* Input data *
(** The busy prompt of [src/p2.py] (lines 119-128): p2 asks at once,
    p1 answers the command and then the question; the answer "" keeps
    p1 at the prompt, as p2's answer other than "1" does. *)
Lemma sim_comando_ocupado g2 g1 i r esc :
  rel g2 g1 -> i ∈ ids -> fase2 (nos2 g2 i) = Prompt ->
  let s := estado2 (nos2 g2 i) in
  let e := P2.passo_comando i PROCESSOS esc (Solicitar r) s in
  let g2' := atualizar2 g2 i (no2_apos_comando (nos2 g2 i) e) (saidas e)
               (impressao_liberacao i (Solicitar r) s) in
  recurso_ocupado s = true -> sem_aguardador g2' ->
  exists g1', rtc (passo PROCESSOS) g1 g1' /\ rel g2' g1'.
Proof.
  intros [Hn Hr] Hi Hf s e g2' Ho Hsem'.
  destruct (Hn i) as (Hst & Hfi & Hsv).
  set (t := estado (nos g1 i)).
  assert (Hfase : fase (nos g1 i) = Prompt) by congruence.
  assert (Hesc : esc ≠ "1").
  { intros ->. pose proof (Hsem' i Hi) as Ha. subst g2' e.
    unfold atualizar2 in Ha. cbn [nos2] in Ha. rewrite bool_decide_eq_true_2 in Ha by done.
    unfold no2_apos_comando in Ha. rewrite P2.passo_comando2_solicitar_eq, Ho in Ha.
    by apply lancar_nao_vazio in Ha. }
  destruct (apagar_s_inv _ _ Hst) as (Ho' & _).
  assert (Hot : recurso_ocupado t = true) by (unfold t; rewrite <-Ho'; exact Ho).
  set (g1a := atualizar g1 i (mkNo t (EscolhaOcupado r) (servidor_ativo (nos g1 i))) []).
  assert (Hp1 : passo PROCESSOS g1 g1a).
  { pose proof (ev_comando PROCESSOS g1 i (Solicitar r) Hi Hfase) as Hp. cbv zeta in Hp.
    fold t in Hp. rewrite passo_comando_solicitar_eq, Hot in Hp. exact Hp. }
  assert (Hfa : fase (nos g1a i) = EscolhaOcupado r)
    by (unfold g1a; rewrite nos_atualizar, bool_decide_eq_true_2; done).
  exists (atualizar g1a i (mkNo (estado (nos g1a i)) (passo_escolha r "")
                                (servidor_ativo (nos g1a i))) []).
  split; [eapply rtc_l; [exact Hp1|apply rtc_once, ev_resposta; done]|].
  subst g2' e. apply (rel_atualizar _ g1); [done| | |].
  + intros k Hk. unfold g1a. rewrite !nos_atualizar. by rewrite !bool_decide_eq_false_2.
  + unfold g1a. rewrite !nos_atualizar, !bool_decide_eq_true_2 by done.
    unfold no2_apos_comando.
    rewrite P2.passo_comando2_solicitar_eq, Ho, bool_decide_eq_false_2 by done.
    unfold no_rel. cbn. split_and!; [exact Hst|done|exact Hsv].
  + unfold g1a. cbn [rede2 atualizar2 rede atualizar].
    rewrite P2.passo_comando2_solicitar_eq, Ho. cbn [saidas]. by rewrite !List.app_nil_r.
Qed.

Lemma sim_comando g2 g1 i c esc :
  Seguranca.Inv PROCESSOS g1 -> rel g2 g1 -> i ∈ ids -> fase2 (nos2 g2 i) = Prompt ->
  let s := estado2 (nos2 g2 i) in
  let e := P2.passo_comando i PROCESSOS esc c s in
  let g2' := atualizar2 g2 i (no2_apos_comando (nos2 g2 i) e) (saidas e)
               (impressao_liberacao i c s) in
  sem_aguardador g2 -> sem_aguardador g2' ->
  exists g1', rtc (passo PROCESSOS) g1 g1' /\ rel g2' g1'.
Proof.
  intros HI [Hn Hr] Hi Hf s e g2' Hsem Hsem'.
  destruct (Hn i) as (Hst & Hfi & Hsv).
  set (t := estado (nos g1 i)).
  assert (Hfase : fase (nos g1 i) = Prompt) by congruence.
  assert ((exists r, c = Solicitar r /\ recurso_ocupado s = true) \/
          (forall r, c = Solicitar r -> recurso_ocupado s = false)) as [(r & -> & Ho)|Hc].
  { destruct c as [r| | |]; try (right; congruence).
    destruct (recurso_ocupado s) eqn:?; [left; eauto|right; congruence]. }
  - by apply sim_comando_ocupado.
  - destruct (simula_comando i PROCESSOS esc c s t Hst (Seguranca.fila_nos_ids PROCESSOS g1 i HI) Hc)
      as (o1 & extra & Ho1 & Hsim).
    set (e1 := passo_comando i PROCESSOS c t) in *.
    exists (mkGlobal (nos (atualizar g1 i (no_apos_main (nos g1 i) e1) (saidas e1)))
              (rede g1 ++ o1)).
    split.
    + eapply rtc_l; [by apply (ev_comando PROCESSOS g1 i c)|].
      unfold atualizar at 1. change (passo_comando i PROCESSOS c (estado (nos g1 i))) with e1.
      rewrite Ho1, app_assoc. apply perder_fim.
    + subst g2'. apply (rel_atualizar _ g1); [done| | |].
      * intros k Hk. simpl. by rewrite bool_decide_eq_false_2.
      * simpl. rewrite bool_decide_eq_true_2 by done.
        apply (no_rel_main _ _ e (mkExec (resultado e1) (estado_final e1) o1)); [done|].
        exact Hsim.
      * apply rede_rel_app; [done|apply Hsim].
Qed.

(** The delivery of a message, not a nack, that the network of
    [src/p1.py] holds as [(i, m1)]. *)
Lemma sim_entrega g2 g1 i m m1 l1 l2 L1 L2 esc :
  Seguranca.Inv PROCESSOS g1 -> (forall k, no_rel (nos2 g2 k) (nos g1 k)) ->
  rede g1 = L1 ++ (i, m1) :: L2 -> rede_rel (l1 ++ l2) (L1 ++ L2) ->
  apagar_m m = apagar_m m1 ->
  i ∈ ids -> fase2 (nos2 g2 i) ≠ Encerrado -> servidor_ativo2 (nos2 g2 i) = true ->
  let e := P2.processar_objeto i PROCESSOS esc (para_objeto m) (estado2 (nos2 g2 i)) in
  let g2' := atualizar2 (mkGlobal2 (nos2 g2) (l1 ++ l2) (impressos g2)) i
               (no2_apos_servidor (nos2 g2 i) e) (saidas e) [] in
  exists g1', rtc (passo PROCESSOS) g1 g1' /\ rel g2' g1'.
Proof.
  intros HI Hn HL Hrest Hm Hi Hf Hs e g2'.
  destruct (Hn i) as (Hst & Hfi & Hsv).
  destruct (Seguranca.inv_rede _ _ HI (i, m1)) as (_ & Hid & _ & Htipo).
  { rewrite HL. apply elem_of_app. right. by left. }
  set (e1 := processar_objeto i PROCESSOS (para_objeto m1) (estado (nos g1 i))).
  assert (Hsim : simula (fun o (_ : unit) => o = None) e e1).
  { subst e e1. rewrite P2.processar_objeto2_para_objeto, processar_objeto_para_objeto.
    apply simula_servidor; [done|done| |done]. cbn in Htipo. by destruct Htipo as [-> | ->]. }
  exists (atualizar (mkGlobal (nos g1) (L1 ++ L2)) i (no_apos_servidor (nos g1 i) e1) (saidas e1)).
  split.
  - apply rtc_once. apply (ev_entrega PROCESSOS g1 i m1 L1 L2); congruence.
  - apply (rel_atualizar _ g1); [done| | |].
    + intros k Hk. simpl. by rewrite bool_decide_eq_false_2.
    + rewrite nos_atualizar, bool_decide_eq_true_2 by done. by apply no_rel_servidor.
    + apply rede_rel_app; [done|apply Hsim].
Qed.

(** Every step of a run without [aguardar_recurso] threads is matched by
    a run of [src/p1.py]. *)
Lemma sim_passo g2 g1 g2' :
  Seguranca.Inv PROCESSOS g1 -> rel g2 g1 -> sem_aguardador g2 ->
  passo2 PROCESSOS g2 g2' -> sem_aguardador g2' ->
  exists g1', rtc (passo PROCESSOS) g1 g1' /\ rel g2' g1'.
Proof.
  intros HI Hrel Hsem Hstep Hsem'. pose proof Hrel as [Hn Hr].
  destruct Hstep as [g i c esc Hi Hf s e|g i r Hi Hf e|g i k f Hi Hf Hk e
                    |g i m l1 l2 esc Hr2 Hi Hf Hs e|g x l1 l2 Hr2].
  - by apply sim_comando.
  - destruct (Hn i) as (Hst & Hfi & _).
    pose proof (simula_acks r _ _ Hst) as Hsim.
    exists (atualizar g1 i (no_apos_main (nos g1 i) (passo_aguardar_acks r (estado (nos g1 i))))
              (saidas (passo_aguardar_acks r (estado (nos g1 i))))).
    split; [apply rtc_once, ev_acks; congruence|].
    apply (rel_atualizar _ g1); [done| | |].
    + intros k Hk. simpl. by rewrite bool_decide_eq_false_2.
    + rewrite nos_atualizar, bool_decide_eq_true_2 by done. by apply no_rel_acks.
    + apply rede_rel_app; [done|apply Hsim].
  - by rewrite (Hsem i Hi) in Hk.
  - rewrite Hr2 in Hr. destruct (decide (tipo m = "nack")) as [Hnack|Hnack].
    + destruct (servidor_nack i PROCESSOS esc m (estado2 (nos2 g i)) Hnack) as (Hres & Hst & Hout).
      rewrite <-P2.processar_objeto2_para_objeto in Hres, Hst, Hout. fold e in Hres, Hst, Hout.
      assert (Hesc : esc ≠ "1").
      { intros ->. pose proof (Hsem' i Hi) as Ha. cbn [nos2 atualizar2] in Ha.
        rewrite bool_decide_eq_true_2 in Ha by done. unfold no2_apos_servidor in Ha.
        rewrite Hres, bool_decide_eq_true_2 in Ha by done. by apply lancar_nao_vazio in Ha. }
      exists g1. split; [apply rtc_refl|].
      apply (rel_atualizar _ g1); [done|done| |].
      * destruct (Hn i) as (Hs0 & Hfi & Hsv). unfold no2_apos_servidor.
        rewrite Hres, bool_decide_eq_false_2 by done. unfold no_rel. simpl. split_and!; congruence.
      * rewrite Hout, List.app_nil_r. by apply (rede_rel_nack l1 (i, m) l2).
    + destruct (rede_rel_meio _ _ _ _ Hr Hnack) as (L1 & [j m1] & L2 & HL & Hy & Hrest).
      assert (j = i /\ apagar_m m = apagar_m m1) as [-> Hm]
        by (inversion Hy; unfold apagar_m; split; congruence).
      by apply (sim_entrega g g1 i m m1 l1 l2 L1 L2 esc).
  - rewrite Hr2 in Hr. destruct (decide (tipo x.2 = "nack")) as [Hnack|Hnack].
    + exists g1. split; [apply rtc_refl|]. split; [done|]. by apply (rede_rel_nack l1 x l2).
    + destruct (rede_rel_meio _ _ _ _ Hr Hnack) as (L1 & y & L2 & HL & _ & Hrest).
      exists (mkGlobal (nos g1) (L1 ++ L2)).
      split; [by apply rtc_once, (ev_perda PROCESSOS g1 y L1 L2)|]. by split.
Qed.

---

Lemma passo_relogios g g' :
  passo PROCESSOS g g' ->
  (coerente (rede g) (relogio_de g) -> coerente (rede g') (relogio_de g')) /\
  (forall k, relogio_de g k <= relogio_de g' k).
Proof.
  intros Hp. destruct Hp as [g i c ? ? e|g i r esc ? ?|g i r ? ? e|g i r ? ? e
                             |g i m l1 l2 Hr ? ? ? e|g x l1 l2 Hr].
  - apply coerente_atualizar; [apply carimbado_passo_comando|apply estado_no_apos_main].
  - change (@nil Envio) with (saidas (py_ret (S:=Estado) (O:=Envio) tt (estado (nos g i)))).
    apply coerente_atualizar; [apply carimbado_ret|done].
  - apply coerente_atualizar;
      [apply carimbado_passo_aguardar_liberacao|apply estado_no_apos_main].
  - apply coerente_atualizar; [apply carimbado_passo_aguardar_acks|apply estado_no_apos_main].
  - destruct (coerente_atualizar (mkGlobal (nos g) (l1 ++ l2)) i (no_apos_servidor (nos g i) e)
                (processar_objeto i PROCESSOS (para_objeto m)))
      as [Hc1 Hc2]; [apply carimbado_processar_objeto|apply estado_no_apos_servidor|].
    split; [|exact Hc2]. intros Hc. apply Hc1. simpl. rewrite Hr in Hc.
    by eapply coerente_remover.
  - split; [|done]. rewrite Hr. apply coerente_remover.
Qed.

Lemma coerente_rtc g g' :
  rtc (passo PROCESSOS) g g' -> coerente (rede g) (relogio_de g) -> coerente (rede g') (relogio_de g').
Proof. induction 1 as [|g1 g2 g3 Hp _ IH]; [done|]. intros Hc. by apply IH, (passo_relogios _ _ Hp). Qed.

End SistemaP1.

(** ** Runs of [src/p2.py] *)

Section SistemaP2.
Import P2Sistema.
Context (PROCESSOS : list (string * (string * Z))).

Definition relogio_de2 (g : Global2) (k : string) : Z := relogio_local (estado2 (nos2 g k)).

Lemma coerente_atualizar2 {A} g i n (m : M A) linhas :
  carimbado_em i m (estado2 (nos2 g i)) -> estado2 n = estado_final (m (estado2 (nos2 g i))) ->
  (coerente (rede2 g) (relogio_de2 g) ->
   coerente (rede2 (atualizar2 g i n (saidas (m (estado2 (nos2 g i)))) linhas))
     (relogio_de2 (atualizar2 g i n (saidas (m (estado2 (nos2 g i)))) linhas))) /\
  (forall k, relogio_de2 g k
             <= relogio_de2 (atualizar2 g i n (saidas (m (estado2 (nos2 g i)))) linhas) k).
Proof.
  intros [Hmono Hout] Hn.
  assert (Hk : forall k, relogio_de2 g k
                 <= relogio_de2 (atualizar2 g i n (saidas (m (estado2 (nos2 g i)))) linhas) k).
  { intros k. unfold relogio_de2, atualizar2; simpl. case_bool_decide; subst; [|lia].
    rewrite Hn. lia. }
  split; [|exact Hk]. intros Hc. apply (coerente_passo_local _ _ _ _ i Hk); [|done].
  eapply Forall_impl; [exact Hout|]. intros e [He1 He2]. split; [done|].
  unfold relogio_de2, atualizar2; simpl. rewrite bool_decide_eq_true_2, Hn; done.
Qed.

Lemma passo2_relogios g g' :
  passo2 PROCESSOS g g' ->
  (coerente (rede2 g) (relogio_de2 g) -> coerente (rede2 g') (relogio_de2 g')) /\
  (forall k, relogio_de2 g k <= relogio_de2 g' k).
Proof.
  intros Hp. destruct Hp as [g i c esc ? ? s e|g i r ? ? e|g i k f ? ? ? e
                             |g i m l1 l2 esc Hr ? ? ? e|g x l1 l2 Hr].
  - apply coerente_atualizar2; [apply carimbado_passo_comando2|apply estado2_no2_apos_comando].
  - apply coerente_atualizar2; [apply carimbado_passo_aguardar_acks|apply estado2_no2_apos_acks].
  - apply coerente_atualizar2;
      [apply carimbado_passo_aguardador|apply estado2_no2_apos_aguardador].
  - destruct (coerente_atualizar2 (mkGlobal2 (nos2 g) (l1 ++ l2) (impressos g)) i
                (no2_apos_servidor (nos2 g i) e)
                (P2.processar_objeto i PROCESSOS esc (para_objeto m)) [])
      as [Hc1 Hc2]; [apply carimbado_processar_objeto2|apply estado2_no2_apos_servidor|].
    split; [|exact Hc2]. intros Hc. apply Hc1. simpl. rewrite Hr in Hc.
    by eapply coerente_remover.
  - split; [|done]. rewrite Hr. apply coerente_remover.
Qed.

...

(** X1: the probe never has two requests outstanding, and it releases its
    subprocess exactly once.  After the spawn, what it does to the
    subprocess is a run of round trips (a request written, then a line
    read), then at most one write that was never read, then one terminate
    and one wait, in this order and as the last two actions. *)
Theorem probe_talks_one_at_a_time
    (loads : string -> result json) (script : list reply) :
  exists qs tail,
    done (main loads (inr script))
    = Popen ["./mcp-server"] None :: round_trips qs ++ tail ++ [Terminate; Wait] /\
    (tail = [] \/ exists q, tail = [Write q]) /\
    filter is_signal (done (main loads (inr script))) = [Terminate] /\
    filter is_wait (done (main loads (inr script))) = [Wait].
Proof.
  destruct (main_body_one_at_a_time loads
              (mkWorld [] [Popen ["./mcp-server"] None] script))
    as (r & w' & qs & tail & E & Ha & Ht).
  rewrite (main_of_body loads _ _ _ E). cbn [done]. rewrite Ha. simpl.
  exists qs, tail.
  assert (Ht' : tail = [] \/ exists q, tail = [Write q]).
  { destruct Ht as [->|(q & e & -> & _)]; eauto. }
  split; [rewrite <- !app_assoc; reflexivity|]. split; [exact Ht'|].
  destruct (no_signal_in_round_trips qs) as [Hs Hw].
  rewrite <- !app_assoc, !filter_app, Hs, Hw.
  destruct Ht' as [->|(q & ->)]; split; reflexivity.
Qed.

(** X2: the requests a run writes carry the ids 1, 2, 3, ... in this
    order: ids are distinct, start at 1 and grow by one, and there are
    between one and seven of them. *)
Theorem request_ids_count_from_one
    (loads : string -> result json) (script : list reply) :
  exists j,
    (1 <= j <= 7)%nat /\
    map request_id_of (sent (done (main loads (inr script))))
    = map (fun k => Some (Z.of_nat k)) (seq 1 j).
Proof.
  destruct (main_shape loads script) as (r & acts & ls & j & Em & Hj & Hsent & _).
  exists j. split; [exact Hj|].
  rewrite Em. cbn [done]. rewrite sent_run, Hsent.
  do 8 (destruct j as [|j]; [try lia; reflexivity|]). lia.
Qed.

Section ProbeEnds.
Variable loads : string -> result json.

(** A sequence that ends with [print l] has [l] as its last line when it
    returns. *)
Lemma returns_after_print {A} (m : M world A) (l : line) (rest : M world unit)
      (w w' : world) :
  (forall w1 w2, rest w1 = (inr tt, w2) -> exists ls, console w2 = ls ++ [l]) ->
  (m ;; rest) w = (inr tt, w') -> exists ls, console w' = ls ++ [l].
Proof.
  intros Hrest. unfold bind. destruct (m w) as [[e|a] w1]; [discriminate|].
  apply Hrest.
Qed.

* Task prompt *
Copy every line of the data that carries the word "Hnack".

* Answer space *
  - rewrite Hr2 in Hr. destruct (decide (tipo m = "nack")) as [Hnack|Hnack].
    + destruct (servidor_nack i PROCESSOS esc m (estado2 (nos2 g i)) Hnack) as (Hres & Hst & Hout).
    + destruct (rede_rel_meio _ _ _ _ Hr Hnack) as (L1 & [j m1] & L2 & HL & Hy & Hrest).
  - rewrite Hr2 in Hr. destruct (decide (tipo x.2 = "nack")) as [Hnack|Hnack].
    + destruct (rede_rel_meio _ _ _ _ Hr Hnack) as (L1 & y & L2 & HL & _ & Hrest).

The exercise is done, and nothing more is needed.